*** Opening of EXERCISE DATA ***

(* ===== verification/SharedBufferSpec.v ===== *)
(** * Batches as sorted lists of versions

    A batch of [SharedBuffer.v] stores the versions of its keys in one vector with offsets.
    [holds_groups] relates it to the list of keys with their versions; the constructors
    establish it, the forward iterator over a batch meets the contract of [IterSpec.v], and a
    point lookup returns the newest readable version. *)

From Stdlib Require Import ZArith Lia.
From S2P Require Import Prelude Order Bytes Epoch Bits Bitmap Vnode Key KeySpec KeyOrder KeyRange Sst SstSpec Block Iter IterSpec UserIter UserIterSpec SharedBuffer.

Abbreviation version := VersionedSharedBufferValue.
Abbreviation group := (TableKey.t * list version)%type.
Implicit Types (g : group) (gs : list group) (inner : SharedBufferBatchInner.t).

(** ** Grouped versions *)

Fixpoint entries_at (off : nat) gs : list SharedBufferKeyEntry.t :=
  match gs with
  | [] => []
  | (k, vs) :: gs => SharedBufferKeyEntry.mk k off :: entries_at (off + length vs) gs
  end.

Abbreviation versions_of gs := (mjoin (snd <$> gs)).
Abbreviation offset_of gs i := (length (versions_of (take i gs))).

Definition kv_of (table : Z) (k : TableKey.t) (v : version) : kv :=
  (FullKey.new_with_gap_epoch table k v.1, SharedBufferValue.into v.2).

Definition group_kvs (table : Z) g : list kv := kv_of table g.1 <$> g.2.
Definition kvs_of (table : Z) gs : list kv := mjoin (group_kvs table <$> gs).

(** Keys strictly ascend; the versions of a key strictly descend. *)
Definition groups_ok gs : Prop :=
  StronglySorted (λ g1 g2, bytes_cmp g1.1 g2.1 = Lt) gs ∧
  Forall (λ g, g.2 ≠ [] ∧ StronglySorted (λ v1 v2 : version, (v2.1 < v1.1)%Z) g.2) gs.

Record holds_groups (inner : SharedBufferBatchInner.t) (gs : list group) : Prop := {
  hg_entries : SharedBufferBatchInner.entries inner = entries_at 0 gs;
  hg_values : SharedBufferBatchInner.new_values inner = versions_of gs;
  hg_ok : groups_ok gs
}.

Lemma entries_lookup off gs i g :
  gs !! i = Some g → entries_at off gs !! i = Some (SharedBufferKeyEntry.mk g.1 (off + offset_of gs i)).
Proof.
  revert off i. induction gs as [|[k vs] gs IH]; intros off [|i] Hi; [done|done| |].
  - injection Hi as <-. simpl. by rewrite Nat.add_0_r.
  - cbn [entries_at lookup list_lookup] in *. rewrite (IH _ _ Hi). cbn [take]. rewrite fmap_cons, join_cons, length_app.
    simpl. by rewrite Nat.add_assoc.
Qed.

*** Close of EXERCISE DATA ***

#### DIRECTIONS
Please say how many lines in the records above contain the word "inner", and give only that number.

#### EXPECTED ANSWER
4